(SOURCE DATA)

(* ===== verification/RestTheorems.v ===== *)
(** * Properties of the REST API

    The two interfaces together, authentication, the lifecycle as REST leaves it, the
    cryptographic endpoints and the rate limiter.  The backend is any that meets
    [StorageSpec]; the witnesses run the API on the in-memory store. *)

From Stdlib Require Import ZArith Lia.
From stdpp Require Import relations.
From S2P Require Import Prelude GoRuntime Storage MemoryStore MemoryStoreProofs SQLiteStore.
From S2P Require Import KmipLib CryptoLib Http Testbed DashAuth RateLimiter AuditLog Connections.
From S2P Require Import Lifecycle Handler HandlerSpec HandlerProofs Requests RequestProofs.
From S2P Require Import RequestTheorems ObjectTheorems RestAPI RestProofs DashAuthTheorems.
Local Open Scope Z_scope.
Local Open Scope go_scope.

(** ** Both interfaces on one server *)
Inductive ServerEvent := EvKmip (rq : Request) | EvRest (r : HttpRequest).

Section server.
Context {W S : Type} `{Runtime W} `{!SqlDriver W} `{!Storage W S} `{KmipLib} `{!CryptoLib W}.
Context `{JsonText} `{RestLib} `{!TimeText} `{!InventoryStore W S}.

Definition server_event (e : ServerEvent) : M W (API S) unit :=
  match e with
  | EvKmip rq =>
      on_handler (HandleRequest (rq_data rq) (rq_clientCN rq) (rq_remoteAddr rq) (rq_connID rq));;
      mret tt
  | EvRest r => serve_request r;; mret tt
  end.
Definition run_server (evs : list ServerEvent) : M W (API S) (list unit) := mapM_ server_event evs.
End server.
(* ===== verification/Startup.v ===== *)
(** * Starting the server (src/cmd/open-kmip/main.go, NewServer, NewSQLiteStore)

    From the flags and the environment to the running server: the checks of the
    configuration, dev mode, the storage, the REST API and the TLS configuration of the
    KMIP listener.  [log.Fatal] ends the start with an error. *)

From Stdlib Require Import ZArith Lia.
From S2P Require Import Prelude GoRuntime Storage MemoryStore SQLiteStore CryptoLib Http DashAuth.
From S2P Require Import AuditLog Connections Handler RestAPI Assets DevCerts.
Local Open Scope Z_scope.
Local Open Scope go_scope.

Record Flags := mkFlags {
  f_dev : bool;
  f_host : string;
  f_port : Z;
  f_apiPort : Z;
  f_apiKey : string;
  f_corsOrigin : string;
  f_cert : string;
  f_key : string;
  f_ca : string;
  f_insecureNoMTLS : bool;
  f_storage : string;
  f_db : string;
}.
Definition set_apiKey (key : string) (f : Flags) : Flags :=
  mkFlags (f_dev f) (f_host f) (f_port f) (f_apiPort f) key (f_corsOrigin f) (f_cert f) (f_key f)
    (f_ca f) (f_insecureNoMTLS f) (f_storage f) (f_db f).
Definition set_certs (cert key ca : string) (f : Flags) : Flags :=
  mkFlags (f_dev f) (f_host f) (f_port f) (f_apiPort f) (f_apiKey f) (f_corsOrigin f) cert key
    ca (f_insecureNoMTLS f) (f_storage f) (f_db f).

(** What crypto/tls and crypto/x509 read from PEM texts, and the database of a file. *)
Class TLSLib (W : Type) := {
  KeyPair : Type;
  tls_X509KeyPair : bytes → bytes → result KeyPair;
  (** The certificates [AppendCertsFromPEM] adds to a pool. *)
  certs_of_pem : bytes → list bytes;
  sql_Open : string → W → result (Database * AssetTables) * W;
}.

Definition VersionTLS12 : Z := 0x0303.
Definition NoClientCert : Z := 0.
Definition RequireAndVerifyClientCert : Z := 4.
Definition cipher_suites : list Z :=
  [0xC030; 0xC02F; 0xC02C; 0xC02B; 0xCCA8; 0xCCA9].

Section startup.
Context {W : Type} `{Runtime W} `{!SqlDriver W} `{!OS W} `{!CryptoLib W} `{!CertLib W} `{!TLSLib W}.

Record TLSConfig := mkTLSConfig {
  config_Certificate : KeyPair;
  MinVersion : Z;
  SessionTicketsDisabled : bool;
  CipherSuites : list Z;
  ClientCAs : option (list bytes);
  ClientAuth : Z;
}.
Record Server := mkServer { s_host : string; s_port : Z; s_config : TLSConfig }.

Definition tls_LoadX509KeyPair (certFile keyFile : string) : M W Disk (result KeyPair) :=
  r ← os_ReadFile certFile;
  val certPEM := r else err => mret (Err err);;
  r ← os_ReadFile keyFile;
  val keyPEM := r else err => mret (Err err);;
  mret (tls_X509KeyPair certPEM keyPEM).

Definition NewServer (host : string) (port : Z) (certFile keyFile caFile : string) :
    M W Disk (result Server) :=
  r ← tls_LoadX509KeyPair certFile keyFile;
  val cert := r else err => mret (Err ("load server certificate: " +:+ err));;
  let tlsConfig := mkTLSConfig cert VersionTLS12 true cipher_suites None NoClientCert in
  if String.eqb caFile EmptyString then mret (Val (mkServer host port tlsConfig))
  else
    r ← os_ReadFile caFile;
    val caPEM := r else err => mret (Err ("read CA certificate: " +:+ err));;
    match certs_of_pem caPEM with
    | [] => mret (Err "parse CA certificate failed")
    | pool => mret (Val (mkServer host port
        (mkTLSConfig cert VersionTLS12 true cipher_suites (Some pool) RequireAndVerifyClientCert)))
    end.

(** The three PRAGMA statements and the modes of the files: their errors are ignored. *)
Definition NewSQLiteStore (dbPath : string) : M W Disk (result (Database * AssetTables)) :=
  r ← world (sql_Open dbPath);
  val db := r else err => mret (Err ("open database: " +:+ err));;
  world sql_exec_err;;
  world sql_exec_err;;
  world sql_exec_err;;
  e ← world sql_exec_err;
  match e with
  | Some err => mret (Err ("create tables: " +:+ err))
  | None =>
      os_Chmod dbPath 0x180;;
      os_Chmod (dbPath +:+ "-wal") 0x180;;
      os_Chmod (dbPath +:+ "-shm") 0x180;;
      mret (Val db)
  end.

(** A failed [Generate] leaves a nil pointer, whose field is read. *)
Definition setupDevMode (f : Flags) : M W Disk (result Flags) :=
  let home := match os_UserHomeDir with Val home => home | Err _ => os_TempDir end in
  let certDir := filepath_Join (filepath_Join home ".open-kmip") "certs" in
  let caCertPath := filepath_Join certDir "ca.pem" in
  let use_key key f := if String.eqb (f_apiKey f) EmptyString then set_apiKey key f else f in
  st ← os_Stat caCertPath;
  match st with
  | FileNotExist =>
      r ← Generate certDir;
      val certs := r else err => mret (Err ("failed to generate dev certs: " +:+ err));;
      mret (Val (use_key (APIKey certs)
        (set_certs (ServerCert certs) (ServerKey certs) (CACert certs) f)))
  | _ =>
      let f := set_certs (filepath_Join certDir "server.pem") (filepath_Join certDir "server-key.pem")
        caCertPath f in
      if String.eqb (f_apiKey f) EmptyString then
        r ← Generate os_TempDir;
        val certs := r else _err => go_panic "invalid memory address or nil pointer dereference";;
        mret (Val (set_apiKey (APIKey certs) f))
      else mret (Val f)
  end.

(** The checks outside dev mode, with the first line of each message. *)
Definition check_flags (f : Flags) : result unit :=
  if String.eqb (f_ca f) EmptyString && negb (f_insecureNoMTLS f)
  then Err "FATAL: --ca is required for mTLS."
  else if String.eqb (f_cert f) EmptyString || String.eqb (f_key f) EmptyString
  then Err "FATAL: --cert and --key are required."
  else if String.eqb (f_apiKey f) EmptyString && (0 <? f_apiPort f)
  then Err "FATAL: --api-key (or KMIP_API_KEY) is required when REST API is enabled."
  else Val tt.

(** The dynamic type of the [storage.Storage] value. *)
Inductive Backend := MemoryBackend (s : MemoryStore) | SQLiteBackend (db : Database * AssetTables).

Record Running := mkRunning {
  run_flags : Flags;
  run_store : Backend;
  run_audit : option Logger;
  (** The REST API and its address. *)
  run_api : option (API Backend * string);
  run_kmip : Server;
}.

Definition open_storage (f : Flags) : M W Disk (result (Backend * option Logger)) :=
  if String.eqb (f_storage f) "memory" then mret (Val (MemoryBackend NewMemoryStore, None))
  else if String.eqb (f_storage f) "sqlite" then
    r ← NewSQLiteStore (f_db f);
    val s := r else err => mret (Err ("failed to open SQLite store: " +:+ err));;
    auditLog ← NewLogger;
    mret (Val (SQLiteBackend s, auditLog))
  else mret (Err ("unknown storage type: " +:+ f_storage f)).

(** The guard of [API.Serve]; its goroutine ends the process when it fails. *)
Definition api_Serve (certFile keyFile : string) : result unit :=
  if String.eqb certFile EmptyString || String.eqb keyFile EmptyString
  then Err "REST API error: TLS cert and key are required for REST API"
  else Val tt.
Definition start_api (f : Flags) (store : Backend) (auditLog : option Logger)
    (tracker : ConnectionTracker) : M W Disk (result (option (API Backend * string))) :=
  if 0 <? f_apiPort f then
    a ← zoom (λ _, tt) (λ _ disk, disk)
      (NewAPI store (f_apiKey f) (f_corsOrigin f) auditLog (Some tracker) (f_dev f));
    val _ := api_Serve (f_cert f) (f_key f) else err => mret (Err err);;
    mret (Val (Some (a, f_host f +:+ ":" +:+ fmt_d (f_apiPort f))))
  else mret (Val None).

(** [main], up to the listeners. *)
Definition main (f : Flags) : M W Disk (result Running) :=
  let envKey := os_Getenv "KMIP_API_KEY" in
  let f := if negb (String.eqb envKey EmptyString) && String.eqb (f_apiKey f) EmptyString
           then set_apiKey envKey f else f in
  r ← (if f_dev f then setupDevMode f
       else mret (match check_flags f with Val _ => Val f | Err err => Err err end));
  val f := r else err => mret (Err err);;
  if String.eqb (f_storage f) "memory" && negb (f_dev f)
  then mret (Err "FATAL: --storage memory disables audit and is only allowed with --dev.")
  else
    r ← open_storage f;
    val st := r else err => mret (Err err);;
    let '(store, auditLog) := st in
    let tracker := NewConnectionTracker in
    r ← start_api f store auditLog tracker;
    val api := r else err => mret (Err err);;
    r ← NewServer (f_host f) (f_port f) (f_cert f) (f_key f) (f_ca f);
    val server := r else err => mret (Err ("failed to create KMIP server: " +:+ err));;
    mret (Val (mkRunning f store auditLog api server)).
End startup.
(** * tensorpack/callbacks/monitor.py: the monitor hub and its sinks

    A shallow embedding of [Monitors], [ScalarHistory], [JSONWriter],
    [TFSummaryWriter], [ScalarPrinter] and [NoOpMonitor].

    Python objects are records whose attributes are [option]s while they
    may still be unset; a method that reads an unset attribute raises
    [AttributeError].  Methods are state-passing functions that return the
    new state of the object together with a [Res]ult, because a Python
    exception leaves every mutation made before it in place.  A [dict] is a
    [gmap], a Python [float] is a binary64 [float], and the 32-bit float of a
    protobuf field is a binary64 [float] rounded to binary32. *)

From Stdlib Require Import ZArith Ascii String List Lia.
From Stdlib Require Import Floats.PrimFloat.
From Stdlib Require Floats.SpecFloat Floats.FloatOps.
From stdpp Require Import base option list sorting gmap strings.

Local Open Scope string_scope.
Local Open Scope list_scope.

(** ** [re.sub('tower[p0-9]+/', '', tag)] and the [-summary] suffix *)

Module Tag.

(** The character class [[p0-9]]. *)
Definition in_class (c : ascii) : bool :=
  Ascii.eqb c "p" || ((48 <=? nat_of_ascii c)%nat && (nat_of_ascii c <=? 57)%nat).

(** Matching a literal at the head of [s]: the rest of [s] after it. *)
Fixpoint strip_literal (lit s : string) : option string :=
  match lit with
  | EmptyString => Some s
  | String a lit' =>
      match s with
      | EmptyString => None
      | String b s' => if Ascii.eqb a b then strip_literal lit' s' else None
      end
  end.

(** Length of the longest prefix of [s] made of class characters: the
    greedy [[p0-9]+] takes all of them. *)
Fixpoint class_run (s : string) : nat :=
  match s with
  | EmptyString => 0
  | String c s' => if in_class c then S (class_run s') else 0
  end.

(** [match_tower s]: the length of the match of [tower[p0-9]+/] anchored
    at the head of [s], if there is one.  The character after the greedy
    run has to be the slash; giving characters of the run back cannot help,
    a class character is not a slash. *)
Definition match_tower (s : string) : option nat :=
  match strip_literal "tower" s with
  | None => None
  | Some t =>
      let n := class_run t in
      match n with
      | O => None
      | S _ =>
          match String.get n t with
          | Some c => if Ascii.eqb c "/" then Some (5 + n + 1) else None
          | None => None
          end
      end
  end.

(** The scan of [re.sub] with the empty replacement: at each position try
    to match; the characters of a match are dropped and the scan goes on
    after it, a character where nothing matches is copied.  [skip] counts
    the characters of the current match that are still to be dropped. *)
Fixpoint sub_from (skip : nat) (s : string) : string :=
  match s with
  | EmptyString => EmptyString
  | String c s' =>
      match skip with
      | S k => sub_from k s'
      | O =>
          match match_tower s with
          | Some n => sub_from (Nat.pred n) s'
          | None => String c (sub_from 0 s')
          end
      end
  end.

Definition re_sub_tower (s : string) : string := sub_from 0 s.

(** [tag.endswith(suffix)] *)
Definition endswith (s suffix : string) : bool :=
  (String.length suffix <=? String.length s)%nat
  && String.eqb (substring (String.length s - String.length suffix)
                           (String.length suffix) s) suffix.

Definition suffix : string := "-summary".

(** The two assignments to [val.tag] in [Monitors.put_summary]. *)
Definition normalize (tag : string) : string :=
  let tag := re_sub_tower tag in
  if endswith tag suffix
  then substring 0 (String.length tag - String.length suffix) tag
  else tag.
Lemma length_take_str_le n s :
  (String.length (take_str n s) <= n)%nat /\
  (String.length (take_str n s) <= String.length s)%nat.
Proof.
  revert s. induction n as [|n IH]; intros s; [simpl; lia|].
  destruct s as [|c s]; simpl; [lia|]. specialize (IH s). lia.
Qed.

Lemma run_le_length p hi s : (run p hi s <= String.length s)%nat.
Proof.
  destruct hi as [h|]; simpl; [|apply run_all_le_length].
  pose proof (run_all_le_length p (take_str h s)).
  pose proof (length_take_str_le h s). lia.
Qed.

Lemma run_le_bound p h s : (run p (Some h) s <= h)%nat.
Proof.
  simpl. pose proof (run_all_le_length p (take_str h s)).
  pose proof (length_take_str_le h s). lia.
Qed.

Lemma run_all_get p s i :
  (i < run_all p s)%nat -> exists c, String.get i s = Some c /\ p c = true.
Proof.
  revert i. induction s as [|c s IH]; intros i; simpl; [lia|].
  destruct (p c) eqn:Hp; [|lia]. intros Hi.
  destruct i as [|i]; [eauto|]. apply IH. lia.
Qed.

Lemma get_take_str n s i c :
  String.get i (take_str n s) = Some c -> String.get i s = Some c.
Proof.
  revert s i. induction n as [|n IH]; intros s i; [discriminate|].
  destruct s as [|x s]; [discriminate|]. simpl.
  destruct i as [|i]; [auto | apply IH].
Qed.

Lemma run_get p hi s i :
  (i < run p hi s)%nat -> exists c, String.get i s = Some c /\ p c = true.
Proof.
  destruct hi as [h|]; simpl; intros Hi; [|by apply run_all_get].
  apply run_all_get in Hi as (c & Hc & Hp). eauto using get_take_str.
Qed.

Ltac inv_ends :=
  repeat match goal with
  | H : In _ (ends Eps _) |- _ => apply In_ends_Eps in H; subst
  | H : In _ (ends (Chr _) _) |- _ =>
      let c := fresh "c" in let s := fresh "s" in let Hp := fresh "Hp" in
      apply In_ends_Chr in H as (c & s & -> & Hp & ->)
  | H : In ?e (ends (Rep _ _ _) _) |- _ =>
      let Hf := fresh "Hf" in let Hr := fresh "Hr" in
      apply In_ends_Rep in H as [Hf Hr]; destruct e; cbn [fst snd] in Hf, Hr; subst
  | H : In _ (ends (Cat _ _) _) |- _ =>
      let e1 := fresh "e" in let e2 := fresh "e" in
      let H1 := fresh "H" in let H2 := fresh "H" in
      apply In_ends_Cat in H as (e1 & e2 & H1 & H2 & ->)
  | H : In _ (ends (Grp _) _) |- _ =>
      let e1 := fresh "e" in let H1 := fresh "H" in
      apply In_ends_Grp in H as (e1 & H1 & ->)
  | H : In _ (ends _ (drop_str _ _)) |- _ => progress (cbn [drop_str fst snd Nat.add] in H)
  end.

Lemma eleven_fixed_span : fixed_span eleven_pattern 11.
Proof.
  intros s m Hm. apply match_at_Some in Hm as (e & He & ->).
  unfold eleven_pattern, exactly in He. inv_ends.
  assert (n = 11%nat) by (pose proof (run_le_bound is_digit 11 s); lia). subst n.
  simpl. repeat split.
  - pose proof (run_le_length is_digit (Some 11%nat) s). lia.
  - intros i Hi. apply (run_get is_digit (Some 11%nat)). lia.
Qed.

Ltac pin_run :=
  match goal with
  | H : (?lo <= ?n <= run ?p (Some ?h) ?t)%nat |- _ =>
      assert (n = h) by (pose proof (run_le_bound p h t); lia); subst n;
      pose proof (run_le_length p (Some h) t)
  end.

Lemma plus92_fixed_span : fixed_span plus92_pattern 13.
Proof.
  intros s m Hm. apply match_at_Some in Hm as (e & He & ->).
  unfold plus92_pattern, exactly, pat in He. cbn [foldr str_lit] in He. inv_ends.
  cbn [drop_str fst snd Nat.add or_else] in Hr. pin_run.
  apply Ascii.eqb_eq in Hp0 as <-, Hp1 as <-.
  simpl. repeat split; [lia|].
  intros i Hi. destruct i as [|[|[|i]]]; [lia|simpl; eauto..|].
  simpl. apply (run_get is_digit (Some 10%nat)). lia.
Qed.

Lemma mobile_fixed_span : fixed_span mobile_pattern 11.
Proof.
  intros s m Hm. apply match_at_Some in Hm as (e & He & ->).
  unfold mobile_pattern, exactly, pat in He. cbn [foldr str_lit] in He. inv_ends.
  cbn [drop_str fst snd Nat.add or_else] in Hr. pin_run.
  apply Ascii.eqb_eq in Hp0 as <-.
  simpl. repeat split; [lia|].
  intros i Hi. destruct i as [|[|i]]; [lia|simpl; eauto|].
  simpl. apply (run_get is_digit (Some 9%nat)). lia.
Qed.

(** A match of the mobile pattern starts with the character 0. *)
Lemma mobile_match_starts s m :
  match_at mobile_pattern s = Some m ->
  exists rest, group1 m = Some (String "0" rest).
Proof.
  intros Hm. apply match_at_Some in Hm as (e & He & ->).
  unfold mobile_pattern, exactly, pat in He. cbn [foldr str_lit] in He. inv_ends.
  apply Ascii.eqb_eq in Hp as <-. simpl. eauto.
Qed.

(** ** findall *)

Lemma findall_from_elem r s : forall k g,
  g ∈ findall_from r k s ->
  exists t m, match_at r t = Some m /\ g = default EmptyString (group1 m).
Proof.
  induction s as [|c s IH]; intros k g Hg; simpl in Hg.
  - destruct k; [|inversion Hg].
    destruct (match_at r "") as [m|] eqn:Hm; [|inversion Hg].
    apply list_elem_of_singleton in Hg as ->. eauto.
  - destruct k as [|k]; [|eauto].
    destruct (match_at r (String c s)) as [m|] eqn:Hm; [|eauto].
    apply elem_of_cons in Hg as [->|Hg]; eauto.
Qed.

(** A search that finds nothing means no suffix has a match. *)
Lemma findall_nil r s :
  findall_from r 0 s = [] -> forall i, match_at r (drop_str i s) = None.
Proof.
  induction s as [|c s IH]; simpl; intros H i.
  - destruct (match_at r "") eqn:Hm; [discriminate|]. by destruct i.
  - destruct (match_at r (String c s)) eqn:Hm; [discriminate|].
    destruct i as [|i]; [exact Hm | apply IH, H].
Qed.

Lemma get_app_boundary pre c rest :
  String.get (String.length pre) (pre ++ String c rest) = Some c.
Proof. induction pre as [|x pre IH]; [reflexivity | exact IH]. Qed.

Lemma length_take_str n s : (n <= String.length s)%nat -> String.length (take_str n s) = n.
Proof.
  revert s. induction n as [|n IH]; intros s Hn; [reflexivity|].
  destruct s as [|c s]; simpl in *; [lia|]. rewrite IH; lia.
Qed.
(** X14.  The storage is written by three controls only: the theme
    selector (theme entry), the generate button (history entry) and the
    clear button (history entry).  Every other event, opening a history
    record included, leaves the storage as it is. *)
Theorem storage_writers (w : World) (ev : Event) (c : Config) :
  match ev with
  | ThemeChange _ =>
      studyAppHistory (storage (dispatch w ev c)) = studyAppHistory (storage c)
  | GenerateClick | ClearHistoryClick =>
      studyAppTheme (storage (dispatch w ev c)) = studyAppTheme (storage c)
  | _ => storage (dispatch w ev c) = storage c
  end.
Proof.
  destruct ev; cbn [dispatch]; try reflexivity; try (open_handlers; reflexivity).
  destruct (handleGenerate_cases w c) as [[_ ->] | (_ & _ & _ & _ & H)]; [reflexivity|].
  destruct H as [(_ & _ & _ & -> & _) | (produced & _ & _ & _ & _ & H)]; [reflexivity|].
  destruct H as [(_ & _ & ->) | (_ & _ & ->)]; reflexivity.
Qed.






(** X17.  Only the generate button touches the loading flag.  So once
    a run is pending (the file could not be read), the flag stays set
    through every later event the page offers: the generate button stays
    disabled and neither viewer is rendered. *)
Theorem loading_is_sticky (w : World) (ev : Event) (c : Config) :
  (ev <> GenerateClick -> isLoading (app (dispatch w ev c)) = isLoading (app c))
  /\ (isLoading (app c) = true -> offered (app c) ev ->
      isLoading (app (dispatch w ev c)) = true
      /\ generateDisabled (app (dispatch w ev c)) = true
      /\ flashcardsShown (app (dispatch w ev c)) = false
      /\ mcqsShown (app (dispatch w ev c)) = false).
Proof.
  assert (Hframe : ev <> GenerateClick ->
                   isLoading (app (dispatch w ev c)) = isLoading (app c)).
  { destruct ev; intros Hne; try congruence; cbn [dispatch]; try reflexivity;
      open_handlers; reflexivity. }
  split; [exact Hframe|].
  intros Hl Hoff.
  assert (Hl' : isLoading (app (dispatch w ev c)) = true).
  { destruct (ev) eqn:Eev; try (rewrite Hframe; [exact Hl | discriminate]).
    cbn in Hoff. unfold generateDisabled in Hoff. rewrite Hl in Hoff. discriminate. }
  unfold generateDisabled, flashcardsShown, mcqsShown. rewrite Hl'. cbn.
  rewrite !andb_false_r. auto.
Qed.

Lemma loading_is_sticky_witness :
  isLoading (app (dispatch exampleWorld (InputTypeClick Text)
                    (dispatch exampleWorld GenerateClick imageConfig))) = true.
Proof.
  destruct (loading_is_sticky exampleWorld (InputTypeClick Text)
              (dispatch exampleWorld GenerateClick imageConfig)) as [_ H].
  apply H; [reflexivity | exact I].
Defined.

(** ** Sessions *)















(** ** More on the flashcard viewer *)

Lemma settledCard_dispatch (w : World) (ev : Event) (deckLength : Z) (c : Config) :
  navEvent ev ->
  len (flashcards (app c)) = deckLength ->
  Forall (fun t => flashcardsLength t = deckLength) (timers c) ->
  len (flashcards (app (dispatch w ev c))) = deckLength
  /\ Forall (fun t => flashcardsLength t = deckLength) (timers (dispatch w ev c))
  /\ settledCard (dispatch w ev c)
     = fold_left (clampMove deckLength) (clickDirections [ev]) (settledCard c).
Proof.
  intros Hev Hl Ht.
  assert (Hclick : forall dir,
             len (flashcards (app (navigateCard dir c))) = deckLength
             /\ Forall (fun t => flashcardsLength t = deckLength) (timers (navigateCard dir c))
             /\ settledCard (navigateCard dir c)
                = fold_left (clampMove deckLength) (clickDirections [NavigateClick dir])
                    (settledCard c)).
  { intros dir. unfold navigateCard, settledCard. cbn.
    split; [exact Hl|]. split.
    - apply Forall_app. split; [exact Ht|]. constructor; [exact Hl | constructor].
    - rewrite fold_left_app. cbn. unfold clampMove. now rewrite Hl. }
  destruct Hev as [-> | [-> | ->]]; cbn [dispatch]; try apply Hclick.
  unfold timerFires, settledCard. destruct (timers c) as [|t pending] eqn:Etm.
  - rewrite ?Etm. cbn. rewrite ?Etm. auto.
  - inversion Ht as [|t' pending' Hhead Htail Et]. cbn. auto.
Qed.

(** X21.  Over an unchanged deck and starting without pending timers,
    the index the viewer settles on depends only on the order of the arrow
    clicks, not on when their timers fire: it is the start index moved by
    each clicked direction in turn, a move that would leave the deck being
    skipped.  In particular, once no timer is pending, [currentCard] is
    that index. *)
Theorem navigation_settles_by_click_order (w : World) (evs : list Event) (c : Config) :
  timers c = [] ->
  Forall navEvent evs ->
  settledCard (run w evs c)
  = fold_left (clampMove (len (flashcards (app c)))) (clickDirections evs)
      (currentCard (app c))
  /\ (timers (run w evs c) = [] ->
      currentCard (app (run w evs c))
      = fold_left (clampMove (len (flashcards (app c)))) (clickDirections evs)
          (currentCard (app c))).
Proof.
  intros Htm Hevs.
  assert (Hmain : forall evs c deckLength,
             Forall navEvent evs ->
             len (flashcards (app c)) = deckLength ->
             Forall (fun t => flashcardsLength t = deckLength) (timers c) ->
             settledCard (run w evs c)
             = fold_left (clampMove deckLength) (clickDirections evs) (settledCard c)).
  { clear. intros evs. induction evs as [|ev evs IH]; intros c deckLength Hevs Hl Ht.
    - reflexivity.
    - apply Forall_cons_iff in Hevs as [Hev Hrest].
      destruct (settledCard_dispatch w ev deckLength c Hev Hl Ht) as (Hl' & Ht' & Hs').
      cbn [run]. rewrite (IH _ deckLength Hrest Hl' Ht'), Hs'.
      assert (E : clickDirections (ev :: evs)
                  = (clickDirections [ev] ++ clickDirections evs)%list)
        by (unfold clickDirections; cbn; now rewrite app_nil_r).
      rewrite E, fold_left_app. reflexivity. }
  assert (E : settledCard (run w evs c)
              = fold_left (clampMove (len (flashcards (app c)))) (clickDirections evs)
                  (currentCard (app c))).
  { rewrite (Hmain evs c (len (flashcards (app c))) Hevs eq_refl).
    - unfold settledCard. rewrite Htm. reflexivity.
    - rewrite Htm. constructor. }
  split; [exact E|].
  intros Hdone. rewrite <- E. unfold settledCard. rewrite Hdone. reflexivity.
Qed.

(End SOURCE DATA)

** DIRECTIONS **
Quote, word for word, every line from the top of the entries through the line that holds "From S2P Require Import RequestTheorems".

** SOLUTION FOR THIS EXERCISE **
(* ===== verification/RestTheorems.v ===== *)
(** * Properties of the REST API

    The two interfaces together, authentication, the lifecycle as REST leaves it, the
    cryptographic endpoints and the rate limiter.  The backend is any that meets
    [StorageSpec]; the witnesses run the API on the in-memory store. *)

From Stdlib Require Import ZArith Lia.
From stdpp Require Import relations.
From S2P Require Import Prelude GoRuntime Storage MemoryStore MemoryStoreProofs SQLiteStore.
From S2P Require Import KmipLib CryptoLib Http Testbed DashAuth RateLimiter AuditLog Connections.
From S2P Require Import Lifecycle Handler HandlerSpec HandlerProofs Requests RequestProofs.
From S2P Require Import RequestTheorems ObjectTheorems RestAPI RestProofs DashAuthTheorems.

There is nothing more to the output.